What the exercise asks
Where the string "Hnodup" shows up in a line of the records, copy that line.

** Opening Data records block **

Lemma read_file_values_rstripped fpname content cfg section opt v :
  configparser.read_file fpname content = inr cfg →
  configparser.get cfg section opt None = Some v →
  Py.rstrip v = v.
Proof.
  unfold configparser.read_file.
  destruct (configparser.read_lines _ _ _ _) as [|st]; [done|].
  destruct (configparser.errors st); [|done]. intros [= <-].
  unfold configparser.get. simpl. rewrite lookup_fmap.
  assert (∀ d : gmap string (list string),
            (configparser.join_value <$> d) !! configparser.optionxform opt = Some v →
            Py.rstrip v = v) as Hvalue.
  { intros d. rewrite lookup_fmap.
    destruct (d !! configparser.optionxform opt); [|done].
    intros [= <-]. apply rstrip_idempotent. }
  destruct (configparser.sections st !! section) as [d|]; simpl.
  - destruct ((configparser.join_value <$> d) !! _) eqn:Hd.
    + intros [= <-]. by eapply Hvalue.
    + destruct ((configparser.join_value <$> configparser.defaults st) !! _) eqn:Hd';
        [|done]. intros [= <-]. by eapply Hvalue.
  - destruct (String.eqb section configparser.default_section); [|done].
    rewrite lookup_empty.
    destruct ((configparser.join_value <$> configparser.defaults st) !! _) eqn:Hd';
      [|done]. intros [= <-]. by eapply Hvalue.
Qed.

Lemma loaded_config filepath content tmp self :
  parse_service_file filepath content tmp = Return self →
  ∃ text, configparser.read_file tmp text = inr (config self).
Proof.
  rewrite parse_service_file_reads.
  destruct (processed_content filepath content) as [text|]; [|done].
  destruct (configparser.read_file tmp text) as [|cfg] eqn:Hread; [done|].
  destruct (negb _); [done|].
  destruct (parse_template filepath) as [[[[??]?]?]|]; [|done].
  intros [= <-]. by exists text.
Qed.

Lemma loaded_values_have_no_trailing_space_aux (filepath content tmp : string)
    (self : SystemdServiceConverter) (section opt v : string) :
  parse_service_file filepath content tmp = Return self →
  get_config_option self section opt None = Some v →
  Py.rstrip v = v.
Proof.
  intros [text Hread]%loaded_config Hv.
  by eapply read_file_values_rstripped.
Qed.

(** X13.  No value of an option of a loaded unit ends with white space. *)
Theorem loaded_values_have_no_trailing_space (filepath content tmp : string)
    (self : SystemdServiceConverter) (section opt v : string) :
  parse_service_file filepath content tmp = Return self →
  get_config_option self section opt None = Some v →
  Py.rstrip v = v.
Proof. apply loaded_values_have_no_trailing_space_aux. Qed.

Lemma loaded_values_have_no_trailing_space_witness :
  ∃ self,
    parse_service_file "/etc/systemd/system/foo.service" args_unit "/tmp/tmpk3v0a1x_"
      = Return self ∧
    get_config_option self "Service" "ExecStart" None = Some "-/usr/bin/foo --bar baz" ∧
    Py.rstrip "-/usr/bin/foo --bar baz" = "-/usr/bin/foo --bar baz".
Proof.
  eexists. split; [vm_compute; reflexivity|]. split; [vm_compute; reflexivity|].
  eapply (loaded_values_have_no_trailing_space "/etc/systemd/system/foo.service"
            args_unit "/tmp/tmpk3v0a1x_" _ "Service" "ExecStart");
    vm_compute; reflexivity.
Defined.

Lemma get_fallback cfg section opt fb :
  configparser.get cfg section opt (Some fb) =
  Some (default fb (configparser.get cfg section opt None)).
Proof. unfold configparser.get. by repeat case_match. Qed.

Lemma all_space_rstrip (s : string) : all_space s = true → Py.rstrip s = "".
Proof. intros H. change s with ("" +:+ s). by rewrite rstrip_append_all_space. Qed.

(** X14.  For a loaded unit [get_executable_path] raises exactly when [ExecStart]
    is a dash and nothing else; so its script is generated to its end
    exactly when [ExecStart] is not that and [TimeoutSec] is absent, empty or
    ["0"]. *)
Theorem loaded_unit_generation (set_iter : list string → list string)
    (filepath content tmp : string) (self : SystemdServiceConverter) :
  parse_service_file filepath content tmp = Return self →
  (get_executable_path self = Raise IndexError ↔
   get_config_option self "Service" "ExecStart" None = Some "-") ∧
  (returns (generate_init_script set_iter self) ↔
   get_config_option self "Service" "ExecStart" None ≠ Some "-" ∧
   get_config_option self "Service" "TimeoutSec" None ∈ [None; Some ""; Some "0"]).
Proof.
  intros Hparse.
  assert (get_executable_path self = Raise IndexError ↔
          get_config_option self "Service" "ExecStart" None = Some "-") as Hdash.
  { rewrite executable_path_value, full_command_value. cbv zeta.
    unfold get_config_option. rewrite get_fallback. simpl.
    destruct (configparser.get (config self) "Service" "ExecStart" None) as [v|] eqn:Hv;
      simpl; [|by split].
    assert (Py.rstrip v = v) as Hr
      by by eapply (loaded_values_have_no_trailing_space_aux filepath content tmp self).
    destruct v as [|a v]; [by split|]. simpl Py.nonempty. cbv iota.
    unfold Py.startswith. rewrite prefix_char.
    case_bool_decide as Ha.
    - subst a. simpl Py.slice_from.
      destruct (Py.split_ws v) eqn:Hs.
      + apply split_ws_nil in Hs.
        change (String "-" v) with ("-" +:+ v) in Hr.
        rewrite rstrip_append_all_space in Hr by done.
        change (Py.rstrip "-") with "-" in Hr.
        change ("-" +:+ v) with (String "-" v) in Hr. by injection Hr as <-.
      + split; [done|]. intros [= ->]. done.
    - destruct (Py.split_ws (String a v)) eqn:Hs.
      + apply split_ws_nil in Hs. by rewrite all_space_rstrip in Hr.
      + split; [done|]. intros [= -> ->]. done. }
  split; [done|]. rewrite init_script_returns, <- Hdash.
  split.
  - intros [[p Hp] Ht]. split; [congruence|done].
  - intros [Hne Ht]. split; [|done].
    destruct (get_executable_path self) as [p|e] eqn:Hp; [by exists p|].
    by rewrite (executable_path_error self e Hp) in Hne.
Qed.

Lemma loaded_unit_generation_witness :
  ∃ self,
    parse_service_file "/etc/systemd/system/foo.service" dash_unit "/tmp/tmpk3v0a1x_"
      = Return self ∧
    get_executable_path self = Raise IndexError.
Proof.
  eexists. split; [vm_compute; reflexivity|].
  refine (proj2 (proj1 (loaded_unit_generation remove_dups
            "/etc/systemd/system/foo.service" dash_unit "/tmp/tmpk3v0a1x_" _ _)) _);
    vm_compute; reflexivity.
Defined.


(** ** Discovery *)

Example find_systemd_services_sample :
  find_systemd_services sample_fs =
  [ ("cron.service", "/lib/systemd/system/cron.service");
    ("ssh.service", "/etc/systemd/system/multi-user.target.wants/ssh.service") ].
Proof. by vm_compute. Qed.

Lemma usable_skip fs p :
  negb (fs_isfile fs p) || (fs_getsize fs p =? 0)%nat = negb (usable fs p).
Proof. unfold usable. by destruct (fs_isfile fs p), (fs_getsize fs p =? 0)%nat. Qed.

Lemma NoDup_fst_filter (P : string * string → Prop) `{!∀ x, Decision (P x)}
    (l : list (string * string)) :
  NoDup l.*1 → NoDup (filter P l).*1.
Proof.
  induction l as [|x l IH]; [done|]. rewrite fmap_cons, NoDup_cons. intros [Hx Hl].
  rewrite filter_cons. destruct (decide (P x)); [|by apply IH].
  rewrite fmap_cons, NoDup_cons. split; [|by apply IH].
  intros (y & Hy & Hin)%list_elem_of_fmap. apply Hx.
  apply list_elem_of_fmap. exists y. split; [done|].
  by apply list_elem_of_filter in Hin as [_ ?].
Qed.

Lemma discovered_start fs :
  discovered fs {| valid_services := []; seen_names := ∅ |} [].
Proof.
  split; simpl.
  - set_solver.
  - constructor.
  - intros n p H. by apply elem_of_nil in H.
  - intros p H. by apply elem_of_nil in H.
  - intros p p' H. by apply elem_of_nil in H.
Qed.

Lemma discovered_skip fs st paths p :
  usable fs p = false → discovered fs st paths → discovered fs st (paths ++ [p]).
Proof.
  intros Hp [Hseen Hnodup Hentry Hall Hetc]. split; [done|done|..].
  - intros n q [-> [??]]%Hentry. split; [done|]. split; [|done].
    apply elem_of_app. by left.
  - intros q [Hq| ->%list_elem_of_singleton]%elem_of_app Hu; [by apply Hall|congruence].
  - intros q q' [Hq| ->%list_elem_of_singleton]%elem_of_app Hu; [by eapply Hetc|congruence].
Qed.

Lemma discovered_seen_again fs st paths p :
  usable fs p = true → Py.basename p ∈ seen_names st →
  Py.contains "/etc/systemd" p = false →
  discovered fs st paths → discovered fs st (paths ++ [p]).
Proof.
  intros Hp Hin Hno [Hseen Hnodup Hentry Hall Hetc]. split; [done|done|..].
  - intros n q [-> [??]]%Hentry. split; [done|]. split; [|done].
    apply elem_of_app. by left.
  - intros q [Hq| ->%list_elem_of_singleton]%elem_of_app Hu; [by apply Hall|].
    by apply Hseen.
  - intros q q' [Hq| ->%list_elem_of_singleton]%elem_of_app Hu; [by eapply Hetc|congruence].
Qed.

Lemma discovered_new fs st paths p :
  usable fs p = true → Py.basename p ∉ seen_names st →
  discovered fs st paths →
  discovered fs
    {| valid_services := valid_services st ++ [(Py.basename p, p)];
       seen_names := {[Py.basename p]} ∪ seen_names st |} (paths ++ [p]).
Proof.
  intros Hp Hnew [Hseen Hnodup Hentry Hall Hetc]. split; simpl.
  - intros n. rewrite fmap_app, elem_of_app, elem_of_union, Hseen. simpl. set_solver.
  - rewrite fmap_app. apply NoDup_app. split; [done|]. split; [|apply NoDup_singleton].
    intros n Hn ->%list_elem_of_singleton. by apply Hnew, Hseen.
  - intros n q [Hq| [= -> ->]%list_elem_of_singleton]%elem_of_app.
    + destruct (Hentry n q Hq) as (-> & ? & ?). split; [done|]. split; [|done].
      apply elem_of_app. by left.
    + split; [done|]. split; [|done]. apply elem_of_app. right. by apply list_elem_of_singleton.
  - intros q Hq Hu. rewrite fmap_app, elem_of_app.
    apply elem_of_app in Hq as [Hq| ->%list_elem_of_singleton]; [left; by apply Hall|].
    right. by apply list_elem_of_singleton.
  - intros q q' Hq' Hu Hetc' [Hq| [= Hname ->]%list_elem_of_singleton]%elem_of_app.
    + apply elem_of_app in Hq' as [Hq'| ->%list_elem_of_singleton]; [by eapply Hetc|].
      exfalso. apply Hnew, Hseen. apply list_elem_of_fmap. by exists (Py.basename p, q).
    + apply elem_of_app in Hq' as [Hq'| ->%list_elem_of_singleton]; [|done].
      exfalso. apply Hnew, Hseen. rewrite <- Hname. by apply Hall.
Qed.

** Closing Data records block **

Solution for this task
  intros Hp [Hseen Hnodup Hentry Hall Hetc]. split; [done|done|..].
  intros Hp Hin Hno [Hseen Hnodup Hentry Hall Hetc]. split; [done|done|..].
  intros Hp Hnew [Hseen Hnodup Hentry Hall Hetc]. split; simpl.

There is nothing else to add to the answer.